Video Transcript
Which of the vectors 𝐏, 𝐐, 𝐑, 𝐒, and 𝐓 shown in the diagram is equal to 𝐀 plus 𝐁 plus 𝐂?
The diagram referred to is this set of Cartesian axes with several vectors all represented as arrows. We are particularly interested in the vectors 𝐀, 𝐁, and 𝐂. And what we are tasked with doing is identifying which of the other vectors in the diagram is equal to the sum of these three vectors. When we represent a vector with an arrow, the pointy end is called the head and the other end is called the tail. To add a second vector, we simply draw that vector with its tail at the head of this first one. The sum of these two vectors is then the vector whose tail is at the tail of the first vector and whose head is at the head of the second vector.

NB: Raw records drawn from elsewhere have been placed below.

(** The check for a huge page, then the step down. *)
Lemma step_down_wp s0 s v d t create {A} (k : Z → M (vm S) (option A)) (Q : option A → vm S → Prop) :
  walked create s0 s → (0 < d < 3)%nat → tbl s v d = Some t →
  (∀ s' f, walked create s0 s' → tbl s' v (Datatypes.S d) = Some f →
     wp (k (phys_to_virt f)) Q s') →
  (∀ s', walked create s0 s' → no_pte create s0 s' v → Q None s') →
  wp (e ← rd_word (entry_ptr (phys_to_virt t) (index d v));
      if has e PTE_PRESENT && has e PTE_HUGE then mret None else
      t' ← get_or_create (entry_ptr (phys_to_virt t) (index d v)) create;
      match t' with None => mret None | Some t' => k t' end) Q s.
Proof.
  intros Hwk Hd Ht HS HN. pose proof Hwk as (Hw & Hext & _).
  pose proof (tbl_seen s v d t Hw ltac:(lia) Ht) as Haddr.
  apply wp_bind. apply rd_entry_wp; [done|apply index_bounds|]. fold (pte_at (vm_mem s) t d v).
  assert (is_table d (pte_at (vm_mem s) t d v) =
    has (pte_at (vm_mem s) t d v) PTE_PRESENT && negb (has (pte_at (vm_mem s) t d v) PTE_HUGE)) as Hist.
  { unfold is_table. by destruct d; [lia|]. }
  destruct (has (pte_at (vm_mem s) t d v) PTE_PRESENT) eqn:Hp;
    destruct (has (pte_at (vm_mem s) t d v) PTE_HUGE) eqn:Hh; cbn [andb negb] in Hist |- *.
  1: { apply wp_ret, HN; [done|]. apply (no_pte_below _ _ _ _ (Datatypes.S d)); [done|lia|..].
    - unfold tbl in *. simpl. by rewrite Ht, Hist.
    - left. exists d, (pte_at (vm_mem s) t d v). split; [|lia]. unfold maps.
      rewrite (walk_table _ _ v d t) by (done || lia).
      replace (3 - d)%nat with (Datatypes.S (2 - d)) by lia. simpl. by rewrite Hp, Hist. }
  all: apply wp_bind; apply (get_or_create_wp s v d t); [done|lia|done|by rewrite Hist, Hp|..];
    [intros s' f Hwk'; apply HS; by eapply walked_trans
    |intros Hnt Hnm Hno; apply wp_ret, HN; [done|];
     apply (no_pte_below _ _ _ _ (Datatypes.S d)); [done|lia|done|by right]].
Qed.

Lemma vmm_get_pte_wp s v create (Q : option Z → vm S → Prop) :
  vm_wf s →
  (∀ s' t, walked create s s' → tbl s' v 3 = Some t →
     Q (Some (entry_ptr (phys_to_virt t) (index 3 v))) s') →
  (∀ s', walked create s s' → no_pte create s s' v → Q None s') →
  wp (vmm_get_pte v create) Q s.
Proof.
  intros Hw HS HN. unfold vmm_get_pte. apply wp_bind, get_pml4_wp.
  change (PML4_INDEX v) with (index 0 v). apply wp_bind.
  apply (get_or_create_wp s v 0); [done|lia|done| |..].
  { unfold is_table. by intros ->. }
  2: { intros Hnt Hnm Hno. apply wp_ret, HN; [by apply walked_refl|].
    apply (no_pte_below _ _ _ _ 1); [apply vm_ext_refl|lia|done|by right]. }
  intros s1 t1 Hw1 Ht1. change (PDPT_INDEX v) with (index 1 v). cbv zeta.
  apply (step_down_wp s); [done|lia|done|clear s1 t1 Hw1 Ht1|done].
  intros s2 t2 Hw2 Ht2. change (PD_INDEX v) with (index 2 v). cbv zeta.
  apply (step_down_wp s); [done|lia|done|clear s2 t2 Hw2 Ht2|done].
  intros s3 t3 Hw3 Ht3. by apply wp_ret, HS.
Qed.

(** ** Mapping and unmapping *)

Lemma make_pte_present phys flags : has (make_pte phys flags) PTE_PRESENT = true.
Proof.
  unfold make_pte, PTE_PRESENT. rewrite has_bit by lia. rewrite testbit_lor_flag by lia. done.
Qed.

Lemma make_pte_frame phys flags : frame_of (make_pte phys flags) = frame_of phys.
Proof.
  unfold make_pte. rewrite !frame_of_lor. change (frame_of PTE_PRESENT) with 0.
  rewrite Z.lor_0_r. unfold frame_of.
  rewrite <-(Z.land_assoc phys), Z.land_diag, <-Z.land_assoc.
  replace (Z.land (wrap64 (Z.lnot PTE_ADDR_MASK)) PTE_ADDR_MASK) with 0 by (by vm_compute).
  by rewrite Z.land_0_r, Z.lor_0_r.
Qed.

(** [s'] is [s] with the page of [v] mapped to [o] and no other page changed. *)
Definition remaps s s' v (o : option (nat * Z)) : Prop :=
  ∀ w, maps s' w = if decide (vpn w = vpn v) then o else maps s w.

(** The frames and tables of [s'] come from those of [s]. *)
Definition keeps_frames s s' : Prop :=
  (∀ f, is_tbl s' f → is_tbl s f ∨ fa_free (vm_frames s) f) ∧
  (∀ f, fa_free (vm_frames s') f → fa_free (vm_frames s) f) ∧
  (∀ f, fa_held (vm_frames s) f → fa_held (vm_frames s') f).

Lemma vm_ext_keeps s s' : vm_ext s s' → keeps_frames s s'.
Proof. intros []. by split_and!. Qed.

Lemma wr_leaf_wp s v t e (Q : unit → vm S → Prop) :
  vm_wf s → tbl s v 3 = Some t →
  (∀ s', vm_wf s' → remaps s s' v (if has e PTE_PRESENT then Some (3%nat, e) else None) →
     (∀ f, is_tbl s' f ↔ is_tbl s f) → vm_frames s' = vm_frames s → Q tt s') →
  wp (wr_word (entry_ptr (phys_to_virt t) (index 3 v)) e) Q s.
Proof.
  intros Hw Ht HQ. pose proof Hw as [Hinv Htr Hsafe Hseen Hsees].
  apply wr_entry_wp; [by eapply tbl_seen|apply index_bounds|].
  assert (∀ w d, (d ≤ 3)%nat → tbl (set_mem (<[t + 8 * index 3 v := e]> (vm_mem s)) s) w d = tbl s w d)
    as Htbl by (intros w d Hd; by apply leaf_tables).
  assert (∀ f, is_tbl (set_mem (<[t + 8 * index 3 v := e]> (vm_mem s)) s) f ↔ is_tbl s f) as Hist.
  { intros f. split; intros (w & d & Hd & Hf); exists w, d; (split; [done|]).
    - by rewrite Htbl in Hf.
    - by rewrite Htbl. }
  apply HQ; [split|..].
  - done.
  - by apply leaf_tree_ok.
  - intros f Hf. apply Hsafe. by apply Hist.
  - intros f Hf. apply Hseen. by apply Hist.
  - done.
  - intros w. by apply leaf_mapping.
  - done.
  - done.
Qed.

Lemma vmm_map_page_wp s virt phys flags :
  vm_wf s → 0 ≤ virt < 2 ^ 64 →
  wp (vmm_map_page virt phys flags) (λ r s', vm_wf s' ∧ keeps_frames s s' ∧
    ((r = 0 ∧ remaps s s' virt (Some (3%nat, make_pte (page_of phys) flags))) ∨
     (r = -1 ∧ (∀ w, maps s' w = maps s w) ∧ no_pte true s s' (page_of virt)))) s.
Proof.
  intros Hw Hv. unfold vmm_map_page. apply wp_bind. apply vmm_get_pte_wp; [done|..].
  - intros s1 t (Hw1 & Hext & _) Ht. apply wp_bind. apply (wr_leaf_wp s1); [done..|].
    intros s2 Hw2 Hre Htb Hfr. apply wp_ret. rewrite make_pte_present in Hre.
    split_and!; [done| |left; split; [done|]].
    + destruct (vm_ext_keeps _ _ Hext) as (K1 & K2 & K3). unfold keeps_frames.
      rewrite Hfr. split_and!; [|done..]. intros f Hf. by apply K1, Htb.
    + intros w. rewrite (Hre w), (ve_maps _ _ Hext). by rewrite page_of_vpn.
  - intros s1 (Hw1 & Hext & _) Hno. apply wp_ret.
    split_and!; [done|by apply vm_ext_keeps|right]. split_and!; [done|apply Hext|done].
Qed.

However, for our question, we’re looking for a sum of three vectors, not just two. Luckily, vector addition is associative. This means that we can group the various parts of the calculation however we want without changing the final answer. So say we are adding three vectors 𝐔, 𝐕, and 𝐖. To add all three of these vectors together, we can first add the two vectors 𝐔 and 𝐕 and then add 𝐖.
As we can see from our diagram though, 𝐔 plus 𝐕 is just another single vector, so 𝐔 plus 𝐕 in parentheses plus 𝐖 is just a sum of this new vector 𝐔 plus 𝐕 with the third vector 𝐖. And we know how to do that. We just draw 𝐖 with its tail at the head of 𝐔 plus 𝐕. Now we draw the vector whose tail is at the tail of 𝐔 plus 𝐕 and whose head is at the head of 𝐖. And this gives us the sum of the three vectors 𝐔 plus 𝐕 plus 𝐖. Note we could actually erase the intermediate step of calculating 𝐔 plus 𝐕 and still get the same answer.

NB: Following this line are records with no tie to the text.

Definition find_slab_for_obj (cache obj : Z) : HM (option Z) :=
  k ← rd_cache cache;
  s ← get;
  let fuel := size (h_slabs s) in
  r ← find_in_list fuel (kc_slab_size k) obj (kc_partial k);
  match r with
  | Some a => mret (Some a)
  | None => find_in_list fuel (kc_slab_size k) obj (kc_full k)
  end.

(** Put a slab that was just used on the list it belongs to. *)
Definition slab_file (cache slab_addr : Z) : HM unit :=
  sl ← rd_slab slab_addr;
  if sl_in_use sl =? sl_total sl then slab_list_add cache Full slab_addr
  else slab_list_add cache Partial slab_addr.

Definition count_alloc (cache : Z) : HM unit :=
  upd_cache cache (λ k, set_counts (kc_alloc_count k +u64 1) (kc_free_count k)
                          (kc_slab_count k) k).

Definition kmem_cache_alloc (cache0 : option Z) : HM (option Z) :=
  match cache0 with
  | None => mret None
  | Some cache =>
      k ← rd_cache cache;
      match kc_partial k with
      | Some slab_addr =>
          obj ← slab_alloc_obj slab_addr;
          sl ← rd_slab slab_addr;
          (if sl_in_use sl =? sl_total sl then
             slab_list_remove cache Partial slab_addr ;;
             slab_list_add cache Full slab_addr
           else mret tt) ;;
          count_alloc cache ;;
          mret obj
      | None =>
          match kc_empty k with
          | Some slab_addr =>
              slab_list_remove cache Empty slab_addr ;;
              obj ← slab_alloc_obj slab_addr;
              slab_file cache slab_addr ;;
              count_alloc cache ;;
              mret obj
          | None =>
              r ← slab_create cache;
              match r with
              | None => if has (kc_flags k) SLAB_PANIC then fault else mret None
              | Some slab_addr =>
                  obj ← slab_alloc_obj slab_addr;
                  slab_file cache slab_addr ;;
                  count_alloc cache ;;
                  mret obj
              end
          end
      end
  end.

Definition kmem_cache_free (cache0 obj0 : option Z) : HM unit :=
  match cache0, obj0 with
  | Some cache, Some obj =>
      r ← find_slab_for_obj cache obj;
      match r with
      | None => mret tt
      | Some slab_addr =>
          sl ← rd_slab slab_addr;
          let was_full := sl_in_use sl =? sl_total sl in
          slab_free_obj slab_addr obj ;;
          upd_cache cache (λ k, set_counts (kc_alloc_count k) (kc_free_count k +u64 1)
                                  (kc_slab_count k) k) ;;
          if was_full then
            slab_list_remove cache Full slab_addr ;;
            slab_list_add cache Partial slab_addr
          else
            sl ← rd_slab slab_addr;
            if sl_in_use sl =? 0 then
              slab_list_remove cache Partial slab_addr ;;
              k ← rd_cache cache;
              match kc_empty k with
              | None => slab_list_add cache Empty slab_addr
              | Some _ => slab_destroy cache slab_addr
              end
            else mret tt
      end
  | _, _ => mret tt
  end.

(** Destroy every slab of a list. *)
Fixpoint destroy_list (fuel : nat) (cache : Z) (p : option Z) : HM unit :=
  match p with
  | None => mret tt
  | Some a =>
      match fuel with
      | O => fault
      | Datatypes.S fuel' =>
          sl ← rd_slab a;
          slab_destroy cache a ;;
          destroy_list fuel' cache (sl_next sl)
      end
  end.

(** The search of kmem_cache_destroy for the cache before [cache]. *)
Fixpoint unlink_cache (fuel : nat) (cache : Z) (next : option Z) (p : option Z) : HM unit :=
  match p with
  | None => mret tt
  | Some c =>
      match fuel with
      | O => fault
      | Datatypes.S fuel' =>
          k ← rd_cache c;
          if decide (kc_next k = Some cache) then upd_cache c (set_kc_next next)
          else unlink_cache fuel' cache next (kc_next k)
      end
  end.

Definition kmem_cache_destroy (cache0 : option Z) : HM unit :=
  match cache0 with
  | None => mret tt
  | Some cache =>
      s ← get;
      let fuel := size (h_slabs s) in
      k ← rd_cache cache; destroy_list fuel cache (kc_full k) ;;
      k ← rd_cache cache; destroy_list fuel cache (kc_partial k) ;;
      k ← rd_cache cache; destroy_list fuel cache (kc_empty k) ;;
      s ← get;
      k ← rd_cache cache;
      (if decide (cache_list s = Some cache) then modify (set_cache_list (kc_next k))
       else unlink_cache (size (h_caches s)) cache (kc_next k) (cache_list s)) ;;
      heap_free_pages cache 1
  end.

(** ** kmalloc *)

Fixpoint find_kmalloc_from (sizes : list Z) (i size : Z) : Z :=
  match sizes with
  | [] => -1
  | n :: sizes' => if size <=? n then i else find_kmalloc_from sizes' (i + 1) size
  end.

Definition find_kmalloc_cache (size : Z) : Z := find_kmalloc_from kmalloc_sizes 0 size.

Definition kmalloc (size : Z) : HM (option Z) :=
  if size =? 0 then mret None
  else if SLAB_MAX_SIZE <? size then
    heap_alloc_pages (((size +u64 PAGE_SIZE) -u64 1) / PAGE_SIZE)
  else
    let idx := find_kmalloc_cache size in
    if idx <? 0 then mret None
    else
      s ← get;
      c ← lift (aget (kmalloc_caches s) idx);
      kmem_cache_alloc c.

(** The kmalloc cache and slab that hold [addr]. *)
Fixpoint find_owner (cs : list (option Z)) (addr : Z) : HM (option Z) :=
  match cs with
  | [] => mret None
  | None :: cs' => find_owner cs' addr
  | Some c :: cs' =>
      r ← find_slab_for_obj c addr;
      match r with
      | Some _ => mret (Some c)
      | None => find_owner cs' addr
      end
  end.

Definition kfree (ptr0 : option Z) : HM unit :=
  match ptr0 with
  | None => mret tt
  | Some ptr =>
      s ← get;
      if (ptr <? KHEAP_START) || (heap_current s <=? ptr) then mret tt
      else
        r ← find_owner (kmalloc_caches s) ptr;
        match r with
        | Some c => kmem_cache_free (Some c) (Some ptr)
        | None => mret tt
        end
  end.

Definition ksize (ptr0 : option Z) : HM Z :=
  match ptr0 with
  | None => mret 0
  | Some ptr =>
      s ← get;
      if (ptr <? KHEAP_START) || (heap_current s <=? ptr) then mret 0
      else
        r ← find_owner (kmalloc_caches s) ptr;
        match r with
        | Some c => k ← rd_cache c; mret (kc_obj_size k)
        | None => mret 0
        end
  end.

(** One turn of the loop of slab_init. *)
Definition init_kmalloc_cache (i : Z) : HM unit :=
  name ← lift (aget kmalloc_names i);
  size ← lift (aget kmalloc_sizes i);
  c ← kmem_cache_create name size 0 0;
  modify (λ s, set_kmalloc (aset (kmalloc_caches s) i c) s) ;;
  match c with
  | None => fault
  | Some _ => mret tt
  end.

Definition slab_init : HM unit :=
  modify (set_current KHEAP_START) ;;
  for_ 0 KMALLOC_MAX_CACHE init_kmalloc_cache.

End slab.

Arguments heap : clear implicits.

So we can calculate the sum 𝐔 plus 𝐕 plus 𝐖 by drawing each arrow with its tail at the head of the previous arrow and then connecting the remaining tail and the remaining head to form the final vector. In fact, this works for any number of vectors, and we will always get the same answer regardless of the order that we use when drawing the vectors. And this works because vector addition is both commutative and associative.
So to find the sum we are looking for, we just need to redraw 𝐀, 𝐁, and 𝐂 with their heads and tails touching. Let’s start by redrawing 𝐁 with its tail at the head of 𝐀. The arrow for 𝐁 extends two units to the right and three units upward. Drawing an arrow with its tail at the head of 𝐀 and extending two units to the right and three units upward brings us to this point here. Now we need to add the arrow for 𝐂. This arrow extends four units to the left and one unit upward. Connecting this arrow to the two that we’ve already drawn brings us from the previous head to this point here, which is the head of the vector labeled 𝐐.
Now, to find the sum that we’re looking for, we need to find the vector that has its tail at the tail of 𝐀 and its head at the head of 𝐂. And we see that 𝐐 indeed has its head at the head of 𝐂. And since both 𝐀 and 𝐐 have their tails at the origin, 𝐐 also has its tail at the tail of 𝐀. So because when we connect 𝐀, 𝐁, and 𝐂 from head to tail, 𝐐 connects the remaining tail to the remaining head, we conclude that 𝐐 is equal to 𝐀 plus 𝐁 plus 𝐂.
As a last note on the fact that vector addition is commutative, the magenta arrows show that 𝐁 plus 𝐂 plus 𝐀 is also equal to 𝐐.